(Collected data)
★ ★ ★ ★

(* ===== verification/NativeBundle.v ===== *)
(** * Bundles of native operations (nginx_native_operation_bundle.py)

    The reader that makes the proof of a native operation: the envelope of a record, the
    sources it was made from, the original receipts and the retained bytes they seal, the
    configuration of the host, and what each operation demands of them.  The helper of an
    operation is executed from the bytes of its sources; what it answers is an operation
    of the section. *)

From S2P Require Export NativeFiles.
From S2P Require Import ObservationEvidence Utf8 Catalog.
From Stdlib Require Import QArith.
#[global] Open Scope Z_scope.

(** What the helper of a case provides. *)
Record helper_module := {
  hm_request_path : string -> string -> res string;
  hm_request_bytes : string -> string -> bool -> res chars;
  hm_response_status : chars -> res Z;
  hm_validate_host_rejection : string -> string -> chars -> pydict -> chars -> res (list string);
  hm_observation_errors : pydict -> string -> string -> res (list string);
  hm_validate_mime_operation : string -> pydict -> artifacts -> res (list string);
  hm_validate_phase4_operation : string -> pydict -> artifacts -> res (list string);
  hm_validate_event_boundary_operation : string -> pydict -> list (string * (chars * artifacts)) -> res (list string) }.

(** ** Retained leaves *)

Definition COMMON_RAW : list string :=
  ["nginx.conf"; "nginx-binary"; "nginx-module.so"; "no-crs-baseline.conf"; "rules.conf"; "configtest.stdout";
   "configtest.stderr"; "stdout.log"; "stderr.log"; "startup.stdout"; "startup.stderr"; "nginx-error.log";
   "worker-maps.log"; "roles.json"; "cleanup.json"; "client.stdout"; "client.stderr"; "response.bin";
   "response.headers"; "phase4-events.jsonl"; "phase1-events.jsonl"; "native-events.jsonl";
   "native-access.jsonl"; "access.jsonl"; "fault-request.bin"; "fault-response.bin"; "control-request.bin";
   "control-response.bin"; "native-input-fault.jsonl"; "native-input-fault.so"; "response-header-fixture.json"].
Definition SEQUENCE_HASHES : list (string * string) :=
  [("binary_sha256", "nginx-binary"); ("module_sha256", "nginx-module.so");
   ("rules_sha256", "no-crs-baseline.conf"); ("observed_sha256", "sequence-observation.json");
   ("config_sha256", "nginx.conf"); ("native_access_sha256", "native-access.jsonl");
   ("events_sha256", "phase1-events.jsonl"); ("worker_maps_sha256", "worker-maps.log");
   ("native_writes_sha256", "native-write-observations.jsonl");
   ("native_finish_sha256", "native-finish-observations.jsonl");
   ("native_budget_sha256", "native-budget-observations.jsonl"); ("request_wire_sha256", "request-wire.bin");
   ("response_wire_sha256", "response-wire.bin"); ("native_begin_sha256", "native-begin-observations.jsonl");
   ("upstream_request_wire_sha256", "upstream-request-wire.bin");
   ("upstream_response_wire_sha256", "upstream-response-wire.bin")].

Definition has_leaf (raw : artifacts) (leaf : string) : bool := match entry leaf raw with Some _ => true | None => false end.
(** [raw\[leaf\]] *)
Definition leaf_data (leaf : string) (raw : artifacts) : res chars :=
  match entry leaf raw with Some data => Ok data | None => Err (KeyError leaf) end.
Definition require_leaves (raw : artifacts) (leaves : list string) : res unit :=
  let missing := sort_strs (dedup String.eqb (List.filter (fun leaf => negb (has_leaf raw leaf)) leaves)) in
  demand (match missing with [] => true | _ => false end) ("missing actual raw artifacts: " +:+ py_join "," missing).
Definition rows (l : list pydict) : pyval := PList (map PDict l).
Definition no_errors (errors : res (list string)) : res unit :=
  let* errors := errors in demand (match errors with [] => true | _ => false end) (py_join "; " errors).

★ ★ ★ ★

Work required →
All that is wanted is the line with "Definition require_leaves (raw" and every later line in the entries, reproduced exactly.

Answer box →
Definition require_leaves (raw : artifacts) (leaves : list string) : res unit :=
  let missing := sort_strs (dedup String.eqb (List.filter (fun leaf => negb (has_leaf raw leaf)) leaves)) in
  demand (match missing with [] => true | _ => false end) ("missing actual raw artifacts: " +:+ py_join "," missing).
Definition rows (l : list pydict) : pyval := PList (map PDict l).
Definition no_errors (errors : res (list string)) : res unit :=
  let* errors := errors in demand (match errors with [] => true | _ => false end) (py_join "; " errors).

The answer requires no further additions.